Joe with his sons Beau (left) and Hunter and his wife Jill Jacobs.
He met Jill on a blind date arranged by his brother in 1975.

Joe and Jill in their early years together – 1975

In the Senate his career path was fairly typical, as were also his Democratic Party loyalties, especially during the latter part of the 1970s when he came to work closely with the Carter Administration. 

Senator Biden and President Carter in 1978
(Biden had been the first Senator to support Carter in his
1976 decision to run for the presidency)

They would remain close

Joe and Jill were very much Catholic in religion
which Joe often made very clear

Jill and Joe meet Pope John Paul II at the Vatican – April 1980

During the 1980s he achieved the position as the ranking minority member of the Senate Judiciary Committee, in time to "Bork" Reagan's Supreme Court appointment (Bork was too conservative for Biden's taste), and then in 1991, as that committee's actual chair, he was one of the opposing votes to the Supreme Court appointment of Clarence Thomas.

Vice President Bush leads Biden in a swearing-in ceremony – 1985


In 1987, President Reagan nominated Judge Robert Bork for the 
position as U.S. Supreme Court Justice

The appointment went to the Senate for confirmation – September 1987

... and the preliminary hearing was assigned to the Senate
Judiciary Committee, which Biden chaired (chairman 1987-1995).

 There Bork was opposed strongly by Biden ... who was chiefly
responsible for Bork's final failure to be appointed as U.S. 
Supreme Court justice



Biden pointing angrily at Justice Clarence Thomas during
the hearing for his nomination to
the Supreme Court (1991).  
He later claimed that he did not do enough to protect Anita HIll

from the demeaning inquiry of the other male members of his
Judiciary Committee (though
in fact that was their job ... to
scrutinize Hill's accusations of Thomas's "inappropriate
behavior"
... especially when other women who had worked
with Thomas told a very different story than Hill's.)  
Ironically,
sitting next to him is Ted Kennedy ... hardly the bastion of
moral purity.




Biden would sponsor a major legislative piece in the form of
a new crime bill – 1994

But he was also active on the Senate Foreign Relations Committee, opposing Bush, Sr.'s decision to intervene in Kuwait against Saddam Hussein.  But he was much more supportive of Clinton's decision to get involved in Yugoslavia, in fact, now as ranking minority member of the committee, he advocated a strong stand in Bosnia even before Clinton himself had decided to do so.  He would also be a strong supporter of American intervention in Kosovo.



Here he is flying with Clinton and his staff to Yugoslavia  in 1997
to take on the ethnic cleansing crisis engulfing that
highly divided society

Then in the years of the Bush, Jr. Administration, Biden served as the Committee's actual chairman, at least during the years 2001-2003 and 2007-2009.  Initially he was a strong supporter of Bush's intervention in Afghanistan and Iraq, then backed away from that position, offering the proposal that Iraq be simply federated into three different ethnic regions (Arab Sunni, Arab Shi'ite, and Kurdish Sunni).  But he could gather no serious support for the proposal.  

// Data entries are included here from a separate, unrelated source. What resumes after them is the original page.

(* ===== verification/StreamSource.v ===== *)
(** * Stream sources ([c2sp_tlog/stream_source.py])

    The complete scan of a log through an injected transport, the proof of one
    entry from a scan, and the capabilities a public source must declare.  The
    generator [_load_steps] is run with [fetch] answering each request. *)
From S2P Require Import Prelude Sha256 Errors PyText Merkle Tiles SignedNote Lr PyTime CheckpointStore HashTiles Keys StreamVerifier ResourceFetcher.

(** ** Data *)
Record C2spScanLimits : Set := {
  max_tree_size : Z;
  max_checkpoint_bytes : Z;
  max_entry_bundle_bytes : Z;
  max_total_entry_bytes : Z
}.

Record C2spProvenEntry : Set := {
  pe_index : Z;
  pe_entry_bytes : bytes;
  pe_inclusion_proof : list bytes;
  pe_checkpoint : bytes
}.

Record StreamEvidence : Set := {
  se_checkpoint : Checkpoint;
  se_entries : list IndexedEntry;
  se_complete : bool;
  se_checkpoint_bytes : bytes;
  se_completeness_mode : str;
  se_complete_through_size : option Z;
  se_response_bytes : option Z
}.

Definition positive (value : Z) (name : string) : res unit :=
  raise_if (value <? 1) (verr (name +:+ " must be a positive integer")).

(** [__post_init__], and the checks of [ScanStreamSource.__init__]. *)
Definition validate_scan_limits (l : C2spScanLimits) : res unit :=
  positive (max_tree_size l) "max_tree_size" ;;
  positive (max_checkpoint_bytes l) "max_checkpoint_bytes" ;;
  positive (max_entry_bundle_bytes l) "max_entry_bundle_bytes" ;;
  positive (max_total_entry_bytes l) "max_total_entry_bytes".

Definition default_scan_limits : C2spScanLimits :=
  {| max_tree_size := 1000000; max_checkpoint_bytes := 1048576; max_entry_bundle_bytes := 16777472;
     max_total_entry_bytes := 268435456 |}.

Definition entries_per_bundle : Z := 256.

(** ** The scan *)
Section scan.
Context (fetch : str → Z → res bytes) (authenticate_checkpoint : Checkpoint → res unit) (limits : C2spScanLimits).

Fixpoint enumerate_from (start : Z) (bundle : list bytes) : list IndexedEntry :=
  match bundle with
  | [] => []
  | entry :: bundle => {| ie_index := start; ie_data := entry |} :: enumerate_from (start + 1) bundle
  end.

(** The [while] loop at bundle [n]; each round is for one more bundle of the
    tree, so their number is enough fuel. *)
Fixpoint scan_loop (fuel : nat) (prefix : str) (tree_size n total : Z) (entries : list IndexedEntry)
    : res (list IndexedEntry * Z) :=
  if negb (n * entries_per_bundle <? tree_size) then Ok (entries, total)
  else
    match fuel with
    | O => Raise (RuntimeError (lit "unreachable"))
    | S fuel =>
        let want := Z.min entries_per_bundle (tree_size - n * entries_per_bundle) in
        let width := if want =? entries_per_bundle then None else Some want in
        path ← entry_bundle_path prefix n width;
        bundle_bytes ← fetch path (max_entry_bundle_bytes limits);
        let total := total + len bundle_bytes in
        raise_if (max_total_entry_bytes limits <? total)
          (C2spTlogVerificationError
             (lit "entry bundles exceed configured total byte maximum " ++ str_of_int (max_total_entry_bytes limits)) None None) ;;
        bundle ← parse_entry_bundle bundle_bytes;
        raise_if (negb (len bundle =? want)) (verr "entry bundle width mismatch") ;;
        scan_loop fuel prefix tree_size (n + 1) total (entries ++ enumerate_from (n * entries_per_bundle) bundle)
    end.

Definition bundle_count (tree_size : Z) : nat := Z.to_nat ((tree_size + 255) / 256).

(** [load(prefix)] *)
Definition load (prefix : str) : res StreamEvidence :=
  checkpoint_bytes ← fetch (checkpoint_path prefix) (max_checkpoint_bytes limits);
  text ← utf8_decode checkpoint_bytes;
  checkpoint ← parse_checkpoint text;
  authenticate_checkpoint checkpoint ;;
  raise_if (max_tree_size limits <? cp_tree_size checkpoint)
    (C2spTlogVerificationError
       (lit "checkpoint tree size exceeds configured maximum " ++ str_of_int (max_tree_size limits)) None None) ;;
  '(entries, total) ← scan_loop (bundle_count (cp_tree_size checkpoint)) prefix (cp_tree_size checkpoint) 0 0 [];
  Ok {| se_checkpoint := checkpoint; se_entries := entries; se_complete := true; se_checkpoint_bytes := checkpoint_bytes;
        se_completeness_mode := lit "full-scan"; se_complete_through_size := Some (cp_tree_size checkpoint);
        se_response_bytes := Some (len checkpoint_bytes + total) |}.

Definition fetch_checkpoint (reference : ParsedC2spTlogLr) : res bytes :=
  fetch (checkpoint_path (lr_log_prefix reference)) (max_checkpoint_bytes limits).

Definition load_stream (reference : ParsedC2spTlogLr) (fqdn : str) : res StreamEvidence := load (lr_log_prefix reference).

(** ** Inclusion proofs *)

(** The [while len(level) > 1] loop; each level is shorter, so the length is
    enough fuel. *)
Fixpoint proof_loop (fuel : nat) (level : list bytes) (position : Z) : list bytes :=
  match fuel with
  | O => []
  | S fuel =>
      if len level <=? 1 then []
      else
        let rest := proof_loop fuel (next_level level) (position / 2) in
        if position mod 2 =? 1 then (level !!! Z.to_nat (position - 1)) :: rest
        else if position + 1 <? len level then (level !!! Z.to_nat (position + 1)) :: rest
        else rest
  end.

Definition index_error (index : Z) : exn :=
  C2spTlogVerificationError (lit "C2SP entry index out of range: " ++ str_of_int index) None None.

Definition inclusion_proof (entries : list bytes) (index : Z) : res (list bytes) :=
  raise_if ((index <? 0) || (len entries <=? index)) (index_error index) ;;
  Ok (proof_loop (length entries) (leaf_hash <$> entries) index).

Definition proven_entry (evidence : StreamEvidence) (index : Z) : res C2spProvenEntry :=
  let entries := sort_entries (se_entries evidence) in
  match (if (index <? 0) || (len entries <=? index) then None else entries !! Z.to_nat index) with
  | None => Raise (index_error index)
  | Some entry =>
      raise_if (negb (ie_index entry =? index)) (index_error index) ;;
      proof ← inclusion_proof (map ie_data entries) index;
      Ok {| pe_index := index; pe_entry_bytes := ie_data entry; pe_inclusion_proof := proof;
            pe_checkpoint := se_checkpoint_bytes evidence |}
  end.

Definition read_entry (reference : ParsedC2spTlogLr) (index : Z) : res C2spProvenEntry :=
  evidence ← load_stream reference (lr_stream_id reference);
  proven_entry evidence index.

(** [verify_checkpoint_consistency] *)
Definition verify_checkpoint_consistency (check : tile_moment → res unit) (begin_ end_ : res unit)
    (reference : ParsedC2spTlogLr) (trusted candidate : TrustedCheckpoint) : res unit :=
  begin_ ;;
  consistency_tiles fetch check (lr_log_prefix reference) trusted candidate (max_tree_size limits) ;;
  end_.
End scan.

(** ** The transport *)

(** [_bytes] *)
Definition source_bytes (check : list nat → res unit) (transport : injected) (url : str) (maximum : Z) : res bytes :=
  match in_fetch_bounded transport with
  | Some _ => fetch_bounded_bytes check transport url maximum
  | None =>
      response ← try_except (in_call transport url)
        (λ e, if is_c2sp e then Raise e
              else match e with
                   | OSError _ _ => Raise (terr "failed to fetch C2SP resource: " url true)
                   | _ => Raise (terr "failed to fetch C2SP resource: " url false)
                   end);
      data ← match response with RText s => b ← utf8_encode s; Ok (RBytes b) | r => Ok r end;
      match data with
      | RBytes b => raise_if (maximum <? len b) (response_limit_error url maximum) ;; Ok b
      | _ => Raise (terr "C2SP transport returned a non-bytes response: " url false)
      end
  end.

Definition security_guarantees (transport : injected) : res (option C2spResourceFetchGuarantees) :=
  match in_fetch_bounded transport with
  | None => Ok None
  | Some _ => default (Ok None) (in_security_guarantees transport)
  end.

(** [enforce_public_read_guarantees] of what the source declares. *)
Definition enforce_public_read_guarantees (declared : option (res (option C2spResourceFetchGuarantees))) : res unit :=
  guarantees ← default (Ok None) declared;
  match guarantees with
  | None => Raise (verr "public c2sp-tlog source must declare resource-fetch security capabilities")
  | Some g =>
      let missing := missing_guarantees g in
      raise_if (negb (missing ==? []))
        (C2spTlogVerificationError (lit "public c2sp-tlog source lacks " ++ join (lit ", ") missing) None None)
  end.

Here he is in Afghanistan, meeting with Afghan women's rights
leader Sima Samar – January 2002

Then in 2007, he found himself strongly opposed to the "troop surge" in Iraq, which to his surprise (and the surprise of many) actually quieted things down in Iraq.


PRESIDENTIAL RUNS

Then in 2007, something he had long had his eye on, namely the U.S. presidency, seemed to be a possible goal to be pursued.

Actually he had undertaken just such an effort back in 1987, and had the effort backfire badly when reports came out that he had plagiarized a law school paper and had exaggerated greatly his standing at graduation, the negative publicity being the probable cause of a serious life-threatening brain aneurysms and a pulmonary embolism, which had him hospitalized in February and then again in May.  He dropped out of the race, and was even away from the Senate for seven months.

Biden announcing his decision to run for the U.S. presidency
at the end of Reagan's term in office
June 1987

Joe and Jill begin their campaign

But he would drop out of the race when reports emerged
that he had plagiarized a paper
back in law school

Then in 1988 he was also discovered to have possibly two
deadly aneurysms in his brain ...




and had to undergo two critical surgeries.  Here he is with
son Beau after the first operation.  
He would return to his
Senate work seven months later.

And now he tried again in 2007 as the Bush, Jr. presidency was coming to a close.  But he found himself up against strong Democratic Party contenders, Hillary Clinton and Barack Obama.  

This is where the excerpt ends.